Hi, On 2014-05-09 12:16:32 +0000, Julian Seward wrote: > https://bugs.kde.org/show_bug.cgi?id=326821 > > --- Comment #2 from Julian Seward <jseward@acm.org> --- > Is this for a 32- or 64-bit process? It was a 64bit process. But apparently somebody was nice enough to fix it independent of this bug. Because I can't reproduce it anymore in the current debian version 1:3.9.0-5. And it doesn't look like any of debian's patches are responsible. Thanks, Andres
Are you absolutely sure about that? I think it is possible that the problem is still there, but the code generated by no longer uses the problematic instruction(s).

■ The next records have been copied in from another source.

(** [resume_sse_connection]: [reply] is the content type of its answer *)
Definition resume_sse_connection (reply : Res (option string) string) (self : t)
  : list HttpRequest.t * McpResult unit * t :=
  match last_event_id self with
  | None => ([], Ok tt, self)
  | Some last_event_id =>
      let http := HttpRequest.mk "GET" (url_text (base_url self))
                    ([("Accept", "text/event-stream"); ("Last-Event-ID", last_event_id)]%string ++
                     header "Mcp-Session-Id" (session_id self)) "" in
      match reply with
      | Err e => ([http], Err (network ("Failed to resume SSE connection: " +:+ e)), self)
      | Ok ct =>
          if bool_decide (ct = Some "text/event-stream"%string)
          then ([http], Ok tt, handle_sse_response self)
          else ([http], Err (network "Server did not respond with SSE stream for resume request"), self)
      end
  end.

Definition can_resume (self : t) : bool := if last_event_id self then true else false.
End transport.
Arguments t : clear implicits.
Arguments t {JN UA}.
End HttpSseTransport.

(** ** What the transport does over its life *)

Section life.
Context `{JT : JsonText} {UA : UrlApi} {UE : UrlEdit} {RX : RegexApi}.
Context (response_error : string -> string) (status_text : Z -> string).
Import HttpSseTransport.

(** A call of the interface, or an event that a task takes in, with the
    requests it sends *)
Inductive step (self : HttpSseTransport.t) : list HttpRequest.t -> HttpSseTransport.t -> Prop :=
| step_connect now probe head : step self [] (connect now probe head self).2
| step_disconnect : step self (disconnect self).1.1 (disconnect self).2
| step_request request time looks reply arrivals again https r self' :
    send_request response_error status_text request time looks reply arrivals again self = (https, r, self') ->
    step self https self'
| step_notification notif reply https r self' :
    send_notification notif reply self = (https, r, self') -> step self https self'
| step_receive time closed : step self [] (receive_message time closed self).2
| step_resume reply https r self' : resume_sse_connection reply self = (https, r, self') -> step self https self'
| step_stream data : step self [] (stream_event self data)
| step_monitor data : step self [] (monitor_event self data).

(** The steps, with all the requests they send *)
Inductive reaches : HttpSseTransport.t -> list HttpRequest.t -> HttpSseTransport.t -> Prop :=
| reaches_refl self : reaches self [] self
| reaches_step self https self' more self'' :
    step self https self' -> reaches self' more self'' -> reaches self (https ++ more) self''.

(** The parts no operation touches *)
Definition frame (self self' : HttpSseTransport.t) : Prop :=
  base_url self' = base_url self /\ last_event_id self' = last_event_id self /\
  security_config self' = security_config self.

#[local] Instance frame_preorder : PreOrder frame.
Proof.
  split; [by intros self|]. intros a b c (H1 & H2 & H3) (G1 & G2 & G3). repeat split; congruence.
Qed.

Lemma fold_left_frame {A} (f : HttpSseTransport.t -> A -> HttpSseTransport.t) (l : list A) :
  (forall self a, frame self (f self a)) -> forall self, frame self (List.fold_left f l self).
Proof.
  intros Hf. induction l as [|a l IH]; intros self; [reflexivity|]. etransitivity; [apply Hf|apply IH].
Qed.

Lemma monitor_event_frame self data : frame self (monitor_event self data).
Proof. unfold monitor_event. destruct (message_from_str data), (extract_session_from_event_data_static data); done. Qed.

Lemma get_fresh_frame self : frame self (get_fresh_session_id self).
Proof.
  unfold get_fresh_session_id. case_bool_decide; [done|]. destruct (session_receiver self); [|done].
  etransitivity; [|apply fold_left_frame]; [done|]. intros s info. unfold apply_session.
  destruct (starts_with _ _); [destruct (split_second _ _)|]; done.
Qed.

Lemma await_session_frame n : forall looks self, frame self (await_session n looks self).
Proof.
  induction n as [|n IH]; intros looks self; cbn [await_session]; [done|]. destruct (session_id self); [done|].
  etransitivity; [|apply IH]. etransitivity; [|apply get_fresh_frame]. apply fold_left_frame, monitor_event_frame.
Qed.

Lemma poll_monitor_frame id polls : forall self, frame self (poll_monitor id polls self).1.
Proof.
  induction polls as [|events polls IH]; intros self; cbn [poll_monitor]; [done|].
  pose proof (fold_left_frame _ events monitor_event_frame self) as Hf.
  destruct (jsonrpc_receiver _) as [[|m q]|].
  - etransitivity; [exact Hf|apply IH].
  - destruct (matches id m); [exact Hf|]. etransitivity; [exact Hf|]. etransitivity; [|apply IH]. done.
  - etransitivity; [exact Hf|apply IH].
Qed.

Lemma wait_frame id arrivals self : frame self (wait_for_sse_response id arrivals self).2.
Proof.
  unfold wait_for_sse_response.
  assert (Hp : forall s p, (s, p) = (match jsonrpc_receiver self with
      | Some _ => poll_monitor id (Arrivals.monitored arrivals) self | None => (self, None) end) -> frame self s).
  { intros s p H. destruct (jsonrpc_receiver self); [|by injection H as -> ->].
    pose proof (poll_monitor_frame id (Arrivals.monitored arrivals) self) as Hf. by rewrite <- H in Hf. }
  destruct (match jsonrpc_receiver self with Some _ => _ | None => _ end) as [s p]. specialize (Hp s p eq_refl).
  destruct p as [r|]; [exact Hp|]. destruct (jsonrpc_receiver s), (Arrivals.monitor_end arrivals); try exact Hp;
    (destruct (sse_receiver s); [|exact Hp]); (destruct (find_response id _) as [[r rest]|]; exact Hp).
Qed.

Lemma awaited_frame message arrivals self : frame self (awaited message arrivals self).2.
Proof.
  unfold awaited. destruct message; try done.
  pose proof (wait_frame (RequestId.to_string (JsonRpcRequest.id req)) arrivals self) as H.
  by destruct (wait_for_sse_response _ _ _).
Qed.

Lemma stream_awaited_frame message arrivals self :
  frame self (awaited message arrivals (handle_sse_response self)).2.
Proof. etransitivity; [|apply awaited_frame]. done. Qed.

Lemma adopt_session_frame reply self : frame self (adopt_session reply self).2.
Proof.
  unfold adopt_session. destruct (HttpReply.session reply) as [s|]; [|done].
  by destruct (validate_session_id self s).
Qed.

Lemma streamable_reply_frame message reply arrivals self :
  frame self (streamable_reply response_error message reply arrivals self).2.
Proof.
  unfold streamable_reply. destruct reply as [[reply|e]|]; try done.
  pose proof (adopt_session_frame reply self) as Ha. destruct (adopt_session reply self) as [[[]|e] s]; [|done].
  destruct (str_contains "application/json" _); [done|]. destruct (str_contains "text/event-stream" _); [|done].
  etransitivity; [exact Ha|apply stream_awaited_frame].
Qed.

Lemma legacy_reply_frame message reply arrivals self :
  frame self (legacy_reply response_error status_text message reply arrivals self).2.
Proof.
  unfold legacy_reply. destruct reply as [[reply|e]|]; try done.
  destruct (HttpReply.status reply =? 202); [apply awaited_frame|].
  destruct (str_contains "application/json" _); [done|].
  destruct (str_contains "text/event-stream" _); [apply stream_awaited_frame|done].
Qed.

Definition unresumed (http : HttpRequest.t) : Prop := HttpRequest.header http "Last-Event-ID" = None.

Lemma streamable_frame message reply arrivals self https r self' :
  send_streamable_http_request response_error message reply arrivals self = (https, r, self') ->
  frame self self' /\ (last_event_id self = None -> Forall unresumed https).
Proof.
  unfold send_streamable_http_request. pose proof (streamable_reply_frame message reply arrivals self) as H.
  destruct (streamable_reply _ _ _ _ _). intros [= <- <- <-]. split; [exact H|]. intros ->.
  repeat constructor. by destruct (session_id self).
Qed.

Lemma legacy_frame looks message reply arrivals self https r self' :
  send_legacy_sse_request response_error status_text looks message reply arrivals self = (https, r, self') ->
  frame self self' /\ Forall unresumed https.
Proof.
  unfold send_legacy_sse_request. pose proof (await_session_frame 50 looks self) as Ha.
  set (s := await_session 50 looks self) in *. destruct (negb _ && _); [by intros [= <- <- <-]|].
  pose proof (legacy_reply_frame message reply arrivals s) as Hl. destruct (legacy_reply _ _ _ _ _ _).
  intros [= <- <- <-]. split; [by etransitivity|by repeat constructor].
Qed.
Lemma departed_bytes_count_twice_witness :
  tallies 2 ServerMetrics.bytes_sent ClientConnection.bytes_sent [visitor] visit /\
  2 * sum_list ClientConnection.bytes_sent [visitor] = 200.
Proof.
  split; [|reflexivity].
  exact (proj1 (proj2 (proj2 (departed_bytes_count_twice [visitor] (default 0) visit visit_run eq_refl eq_refl)))).
Defined.
End Table.

(** ** Health *)

Section health.
Import AppState.

(** A tick judges as [health] does; a full server is never healthy. *)
Lemma tick_health now self :
  (update_metrics now self).1 = health (update_metrics now self).2 /\
  clients (update_metrics now self).2 = clients self /\
  ServerMetrics.active_connections (metrics (update_metrics now self).2) = size (clients self).
Proof. unfold update_metrics, health. by destruct (SFltb _ _). Qed.

Lemma full_is_unhealthy self : (max_clients self <= size (clients self))%nat -> health self = ServerHealth.Unhealthy.
Proof. intros H. unfold health, verdict. apply Nat.leb_le in H. by rewrite H, orb_true_r. Qed.
End health.

(** ** The listener *)

Module Listener.
Import AppState.

(** The state, and the number of clients the accept loop has read for the
    connection it is deciding about, if there is one *)
Record t : Type := mk { app : AppState.t; deciding : option nat }.

(** The accept loop decides in two steps; between them other tasks run.
    [http] says whether the HTTP server runs as well. *)
Inductive step (http : bool) : t -> t -> Prop :=
| step_accept self : deciding self = None -> step http self (mk (app self) (Some (size (clients (app self)))))
| step_reject self n :
    deciding self = Some n -> at_limit n (app self) = true -> step http self (mk (app self) None)
| step_register self n now id addr :
    deciding self = Some n -> at_limit n (app self) = false -> clients (app self) !! id = None ->
    step http self (mk (register now id addr (app self)).2 None)
| step_other self app' departed :
    Table.op departed (app self) app' -> (size (clients app') <= size (clients (app self)))%nat ->
    step http self (mk app' (deciding self))
| step_http self now id :
    http = true -> clients (app self) !! id = None ->
    step http self (mk (register now id "0.0.0.0:0" (app self)).2 (deciding self)).

Lemma op_config departed a a' : Table.op departed a a' -> max_clients a' = max_clients a.
Proof.
  destruct 1; try done.
  - unfold metrics_tick, update_metrics. by destruct (SFltb _ _).
  - unfold disconnect. by rewrite H.
Qed.

Definition within_limit (self : t) : Prop :=
  (size (clients (app self)) <= max_clients (app self))%nat /\
  match deciding self with Some n => (size (clients (app self)) <= n)%nat | None => True end.

Lemma step_limit self self' : within_limit self -> step false self self' -> within_limit self'.
Proof.
  intros [Hs Hd] H. destruct H as [self _|self n Hn Hl|self n now id addr Hn Hl Hf|self app' departed Hop Hle|self now id]; try done.
  - split; cbn; lia.
  - rewrite Hn in Hd. apply Nat.leb_gt in Hl. split; [|done]. cbn. rewrite map_size_insert_None by done.
    unfold at_limit in Hl. lia.
  - split; cbn; [rewrite (op_config _ _ _ Hop); lia|]. destruct (deciding self); [lia|done].
Qed.

(** What the accept loop does once it has read the number of clients *)
Lemma limit_rejects self n : (max_clients self <= n)%nat -> at_limit n self = true.
Proof. apply Nat.leb_le. Qed.

(** The state after [n] sessions over HTTP *)
Fixpoint sessions (n : nat) (self : AppState.t) : AppState.t :=
  match n with
  | O => self
  | S n => (register 0 (pretty n) "0.0.0.0:0" (sessions n self)).2
  end.

Lemma sessions_spec n self :
  clients self = ∅ ->
  size (clients (sessions n self)) = n /\ max_clients (sessions n self) = max_clients self /\
  forall m : nat, (n <= m)%nat -> clients (sessions n self) !! pretty m = None.
Proof.
  intros Hc. induction n as [|n (Hs & Hm & Hf)]; cbn.
  - rewrite Hc. split_and!; [done|done|]. intros m _. apply lookup_empty.
  - rewrite map_size_insert_None by (by apply Hf). split_and!; [by rewrite Hs|done|].
    intros m H. rewrite lookup_insert_ne; [apply Hf; lia|]. intros E%(inj pretty). lia.
Qed.

Lemma sessions_run n self d :
  clients self = ∅ -> rtc (step true) (mk self d) (mk (sessions n self) d).
Proof.
  intros Hc. induction n as [|n IH]; [done|]. eapply rtc_r; [exact IH|].
  apply (step_http true (mk (sessions n self) d) 0 (pretty n)); [done|]. by apply (sessions_spec n self Hc).
Qed.

(** C37: the listener admits no more clients than the limit, whatever happens
    between the moment it reads their number and the moment it decides.  But
    the limit is the listener's alone: sessions over HTTP are entered in the
    same table without asking, in any number, and once they fill it the
    listener rejects every connection. *)
Theorem the_limit_is_the_listeners self :
  clients self = ∅ ->
  (forall self', rtc (step false) (mk self None) self' ->
     (size (clients (app self')) <= max_clients (app self'))%nat) /\
  (forall n, exists self', rtc (step true) (mk self None) (mk self' None) /\
     size (clients self') = n /\ max_clients self' = max_clients self /\
     ((max_clients self <= n)%nat -> at_limit (size (clients self')) self' = true)).
Proof.
  intros Hc. split.
  - intros self' H. assert (Hw : within_limit (mk self None)) by (split; [cbn; rewrite Hc, map_size_empty; lia|done]).
    revert Hw. generalize (mk self None) H. clear. intros s H. induction H; intros Hw; [apply Hw|].
    apply IHrtc. by eapply step_limit.
  - intros n. destruct (sessions_spec n self Hc) as (Hs & Hm & _). exists (sessions n self).
    split_and!; [by apply sessions_run|done|done|]. intros H. apply limit_rejects. by rewrite Hs, Hm.
Qed.

Lemma the_limit_is_the_listeners_witness :
  exists self', rtc (step true) (mk (default 0) None) (mk self' None) /\
    size (clients self') = 150%nat /\ at_limit (size (clients self')) self' = true.
Proof.
  destruct (proj2 (the_limit_is_the_listeners (default 0) eq_refl) 150%nat) as (s & H & Hs & _ & Hl).
  exists s. split; [exact H|]. split; [exact Hs|]. apply Hl. cbn. lia.
Defined.
End Listener.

Hi, On 2014-05-12 13:54:34 +0000, Julian Seward wrote: > https://bugs.kde.org/show_bug.cgi?id=326821 > > --- Comment #4 from Julian Seward <jseward@acm.org> --- > Are you absolutely sure about that? I think it is possible > that the problem is still there, but the code generated by > no longer uses the problematic instruction(s). No, I am not absolutely sure of it. The bug was triggered inside exp()/expf() it's glibc (via libm) code. I unfortunately don't know which version of glibc was installed back then. It's quite possible that they changed the implementation in some way leading to less problematic instructions to be used. I've found an old valgrind binary that used to reproduce the problem lying around and it does *not* reproduce the problem anymore against a newly compiled binary. On the other hand, looking at eglibc's source there doesn't seem to have been any recent changes to expf()'s implementation (including __finitef, __expf_finite) and it seems to be primarily written in handrolled asm making compiler changes being relevant less likely. Additionally I can tell you that it used to make postgres' testsuite fail and it doesn't anymore for a while. Greetings, Andres Freund
Well, in the absence of any way to repro this now, I'm going to close this. If you have further information please feel free to reopen it.